Bir İblis Lordunun Hikayesi: Zindanlar, Canavar Kızlar ve İç Isıtan Bir Mutluluk
Kahramandan Dans Dersleri
Klasik müzik hakkındaki bilgim gerçekten sıfırdı. Japonya’da
yaşarken nadiren bir yerlerden geçerken duyuyordum ve hiç açıp dinlemedim de.
Bu yüzden, her ne kadar gramofona benzeyen cihaz tarafından çalınan şarkının
bir klasik müzik olduğundan emin olmasam da, cihazın büyülü bir şekilde müzik
çıkardığı sonucu dışında başka anlamlı bir sonuca varamamıştım.
Nell ve ben, iyi dekore edilmiş, doğrudan kalenin
yeşilliklerle dolu avlusuna açılan bir kapı bulunan genişçe bir odasındaydık.
Dans ediyorduk. Daha doğrusu, en azından deniyorduk. Nell hem partnerim hem de
öğretmenim rolünü oynuyorken ben de dans etmeye çalışıyordum demek daha doğru
olur.
“Yavaşla.” dedi, anlayamamama güldükten sonra. “Her şeyde
çok çabuk olmak zorunda değilsin. Vücudunu yavaşça müzikle hareket ettir.”
“Öööfffff... Lanet olsun.” Ritme göre zamanında hareket
etmek için kaslarıma odaklanmaya çalışırken homurdanmıştım.
“Ve o kadar kendini kasmana gerek de yok.”
Ben hiç mutlu değilken, Nell hayatının eğlencesini yaşıyor
gibiydi. Yüzündeki gülümseme, gördüğüm en mutlu gülümsemelerinden biriydi.
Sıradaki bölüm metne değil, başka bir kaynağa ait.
Record SeqTracker : Set := mk_tracker {
  last_seq : option Z;
  wrap_count : Z;
  total_packets : Z;
  total_lost : Z;
  reset_threshold : Z
}.

Definition with_threshold (threshold : Z) : SeqTracker := mk_tracker None 0 0 0 threshold.
Definition tracker_new : SeqTracker := with_threshold 5000.

Definition update (t : SeqTracker) (seq : Z) : SeqTracker * SeqEvent :=
  let packets := wrap_u 64 (total_packets t + 1) in
  let set l w n := mk_tracker (Some l) w packets n (reset_threshold t) in
  match last_seq t with
  | None => (set seq (wrap_count t) (total_lost t), Initial)
  | Some last =>
      let expected := wrap_u 16 (last + 1) in
      if seq =? expected then
        if expected =? 0 then (set seq (wrap_u 32 (wrap_count t + 1)) (total_lost t), Wrap)
        else (set seq (wrap_count t) (total_lost t), Normal)
      else if seq =? last then (set last (wrap_count t) (total_lost t), Duplicate)
      else
        let forward := wrap_u 16 (seq - expected) in
        let backward := wrap_u 16 (expected - seq) in
        if forward <? 0x8000 then
          if reset_threshold t <=? forward then (set seq 0 (total_lost t), Reset)
          else
            let lost := forward in
            (set seq (if seq <? last then wrap_u 32 (wrap_count t + 1) else wrap_count t)
               (wrap_u 64 (total_lost t + lost)), Gap lost)
        else
          if reset_threshold t <=? backward then (set seq 0 (total_lost t), Reset)
          else (set last (wrap_count t) (total_lost t), OutOfOrder)
  end.

Definition extended_seq (t : SeqTracker) : Z :=
  wrap_u 64 (wrap_count t * 65536 + default 0 (last_seq t)).

Definition fraction_lost_256 (t : SeqTracker) : Z :=
  if total_packets t =? 0 then 0
  else
    let expected := wrap_u 64 (total_packets t + total_lost t) in
    let frac := wrap_u 64 (total_lost t * 256) / expected in
    wrap_u 8 (Z.min frac 255).

Definition tracker_reset (t : SeqTracker) : SeqTracker := mk_tracker None 0 0 0 (reset_threshold t).

Fixpoint update_all (t : SeqTracker) (seqs : list Z) : SeqTracker :=
  match seqs with
  | [] => t
  | s :: seqs => update_all (fst (update t s)) seqs
  end.

(** ** Specification

    The sender numbers its packets without wrapping. The receiver's view: the
    highest number so far, how many packets it got, and how many numbers were
    jumped over. *)
Record view : Set := mk_view { v_highest : Z; v_packets : Z; v_lost : Z }.

Definition view_step (v : view) (n : Z) : view :=
  if v_highest v <? n
  then mk_view n (v_packets v + 1) (v_lost v + (n - v_highest v - 1))
  else mk_view (v_highest v) (v_packets v + 1) (v_lost v).

(** The packets arrive close enough to the highest number: jumps ahead lose fewer
    than [threshold] packets, late packets are fewer than [threshold] behind the
    next expected one. *)
Fixpoint within (threshold highest : Z) (ns : list Z) : Prop :=
  match ns with
  | [] => True
  | n :: ns =>
      0 <= n < 2 ^ 40 /\ n - (highest + 1) < threshold /\ highest + 1 - n < threshold /\
      within threshold (Z.max highest n) ns
  end.

Record tracks (t : SeqTracker) (v : view) : Prop := {
  tr_last : last_seq t = Some (v_highest v mod 65536);
  tr_wrap : wrap_count t = v_highest v / 65536;
  tr_packets : total_packets t = v_packets v;
  tr_lost : total_lost t = v_lost v;
  tr_range : 0 <= v_highest v < 2 ^ 40
}.

Lemma wrap16_mod x : wrap_u 16 x = x mod 65536.
Proof. done. Qed.

(** What the arithmetic of [update] sees of two numbers [h] and [n]. *)
Lemma forward_distance h n :
  wrap_u 16 (n mod 65536 - wrap_u 16 (h mod 65536 + 1)) = (n - (h + 1)) mod 65536.
Proof. rewrite !wrap16_mod. zdm. Qed.

Lemma tracks_step t v n :
  tracks t v -> 0 <= n < 2 ^ 40 -> 1 <= reset_threshold t <= 32768 ->
  n - (v_highest v + 1) < reset_threshold t -> v_highest v + 1 - n < reset_threshold t ->
  0 <= v_packets v < 2 ^ 50 -> 0 <= v_lost v < 2 ^ 50 ->
  tracks (fst (update t (n mod 65536))) (view_step v n).
Proof.
  intros [T1 T2 T3 T4 T5] Hn Ht Hf Hb Hp Hl.
  change (2 ^ 40) with 1099511627776 in *. change (2 ^ 50) with 1125899906842624 in *.
  unfold update. rewrite T1, T3, T4, T2. destruct v as [h k l]. cbn [v_highest v_packets v_lost] in *.
  assert (Wp : wrap_u 64 (k + 1) = k + 1).
  { apply wrap_u_small. unfold in_u. change (2 ^ 64) with 18446744073709551616. lia. }
  assert (Ww : wrap_u 32 (h / 65536 + 1) = h / 65536 + 1).
  { apply wrap_u_small. unfold in_u. change (2 ^ 32) with 4294967296. zdm. }
  assert (Wl : n > h -> wrap_u 64 (l + (n - (h + 1)) mod 65536) = l + (n - h - 1)).
  { intros. rewrite Z.mod_small by lia. rewrite wrap_u_small; [lia|].
    unfold in_u. change (2 ^ 64) with 18446744073709551616. lia. }
  rewrite forward_distance.
  assert (Eb : wrap_u 16 (wrap_u 16 (h mod 65536 + 1) - n mod 65536) = (h + 1 - n) mod 65536)
    by (rewrite !wrap16_mod; zdm).
  rewrite Eb, Wp, Ww. clear Eb Wp Ww. rewrite (wrap16_mod (h mod 65536 + 1)).
  unfold view_step. cbn [v_highest v_packets v_lost].
  change 32768 with (0x8000) in *.
  repeat match goal with
  | |- context [if ?b then _ else _] => destruct b eqn:?; cbn [fst]
  end; split; cbn [last_seq wrap_count total_packets total_lost v_highest v_packets v_lost];
    try rewrite Wl by lia; try lia; try (f_equal; zdm); try zdm.
Qed.

Lemma update_threshold t s : reset_threshold (fst (update t s)) = reset_threshold t.
Proof. unfold update. repeat case_match; reflexivity. Qed.

Lemma tracks_all ns : forall t v,
  tracks t v -> 1 <= reset_threshold t <= 32768 -> within (reset_threshold t) (v_highest v) ns ->
  0 <= v_packets v -> v_packets v + Z.of_nat (length ns) < 2 ^ 50 -> 0 <= v_lost v <= v_highest v ->
  tracks (update_all t (map (fun n => n mod 65536) ns)) (foldl view_step v ns) /\
  v_lost (foldl view_step v ns) <= v_highest (foldl view_step v ns) /\
  v_packets (foldl view_step v ns) = v_packets v + Z.of_nat (length ns) /\
  0 <= v_lost (foldl view_step v ns).
Proof.
  induction ns as [|n ns IH]; intros t v Ht Hth Hw Hp0 Hp Hl; cbn [map update_all foldl].
  { cbn. split; [done|lia]. }
  destruct Hw as (Hn & Hf & Hb & Hw). cbn [length] in Hp.
  pose proof (tr_range _ _ Ht) as Hr. change (2 ^ 40) with 1099511627776 in *.
  assert (Hs : tracks (fst (update t (n mod 65536))) (view_step v n)).
  { apply tracks_step; try done; change (2 ^ 50) with 1125899906842624 in *; lia. }
  assert (E : v_highest (view_step v n) = Z.max (v_highest v) n /\
              v_packets (view_step v n) = v_packets v + 1 /\
              0 <= v_lost (view_step v n) <= v_highest (view_step v n)).
  { unfold view_step. destruct (Z.ltb_spec (v_highest v) n); cbn; lia. }
  destruct E as (E1 & E2 & E3).
  destruct (IH _ _ Hs) as (H1 & H2 & H3 & H4); rewrite ?update_threshold, ?E1, ?E2; try done; try lia.
  split; [done|]. cbn [length]. lia.
Qed.

(** ** Claims *)

(** The tracker sees through the 16-bit numbers. Let a sender number its
    packets from [n] in the first period, and let them arrive in any order, with
    losses, duplicates and late packets, as long as every jump stays under the
    reset threshold. Fed only the low 16 bits, the tracker's extended sequence
    number is the highest number received, its packet count the number of
    arrivals, its loss count the numbers jumped over, and the loss fraction is
    their ratio in 1/256, at most 255. *)
Theorem tracker_refines threshold n ns :
  1 <= threshold <= 32768 -> 0 <= n < 65536 -> within threshold n ns ->
  Z.of_nat (length ns) < 2 ^ 40 ->
  let t := update_all (with_threshold threshold) (map (fun n => n mod 65536) (n :: ns)) in
  let v := foldl view_step (mk_view n 1 0) ns in
  extended_seq t = v_highest v /\
  total_packets t = 1 + Z.of_nat (length ns) /\
  total_lost t = v_lost v /\
  fraction_lost_256 t = Z.min (v_lost v * 256 / (v_packets v + v_lost v)) 255.
Proof.
  intros Hth Hn Hw Hlen t v. change (2 ^ 40) with 1099511627776 in *.
  assert (T0 : tracks (fst (update (with_threshold threshold) (n mod 65536))) (mk_view n 1 0)).
  { split; cbn; try done; [by rewrite Z.div_small|change (2 ^ 40) with 1099511627776; lia]. }
  destruct (tracks_all ns _ _ T0) as (H1 & H2 & H3 & H4);
    rewrite ?update_threshold; cbn [v_packets v_lost v_highest reset_threshold with_threshold]; try done;
    try (change (2 ^ 50) with 1125899906842624); try lia.
  change (update_all _ _) with t in H1. fold v in H1, H2, H3, H4. cbn [v_packets] in H3.
  destruct H1 as [R1 R2 R3 R4 R5]. change (2 ^ 40) with 1099511627776 in *.
  unfold extended_seq, fraction_lost_256. rewrite R1, R2, R3, R4.
  change (default 0 (Some ?x)) with x. split; [|split; [lia|split; [done|]]].
  - rewrite wrap_u_small; [zdm|]. unfold in_u. change (2 ^ 64) with 18446744073709551616. zdm.
  - destruct (Z.eqb_spec (v_packets v) 0); [lia|].
    rewrite !(wrap_u_small 64) by (unfold in_u; change (2 ^ 64) with 18446744073709551616; lia).
    apply wrap_u_small. unfold in_u. change (2 ^ 8) with 256.
    pose proof (Z.div_pos (v_lost v * 256) (v_packets v + v_lost v)). lia.
Qed.

Lemma tracker_refines_witness :
  let t := update_all tracker_new [65530; 65533; 65531; 2; 2; 1] in
  extended_seq t = 65538 /\ total_packets t = 6 /\ total_lost t = 6 /\
  fraction_lost_256 t = 128.
Proof.
  apply (tracker_refines 5000 65530 [65533; 65531; 65538; 65538; 65537]); cbn; lia.
Defined.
Odada, el ele beni bir yerlere çekiştirmek ve hareket ettikçe yavaş yavaş
dönmek, ruh haline iyi geliyordu.
Hareketlerine yetişebilmek için her şeyi denedim, ama bir
sebepten yetişemedim. Tecrübesizliğim, yeteneksiz olmamda kesinlikle rol
oynuyordu, ama sadece bu, neden bu kadar uzun süreli bire bir çalışmaya rağmen
sürekli facia seviyesinde başarısız olduğumu açıklamıyordu. Birkaç saat
geçmişti ve buna karşın, ben hala başladığımız zamanki kadar kötüydüm. Tek
fark, ayak başparmaklarımın kırılmış gibi hissettirmesiydi. Yavaş, sakin bir
hızda gidiyor olmamıza rağmen, üzerlerine sayamayacağım kadar çok bastım.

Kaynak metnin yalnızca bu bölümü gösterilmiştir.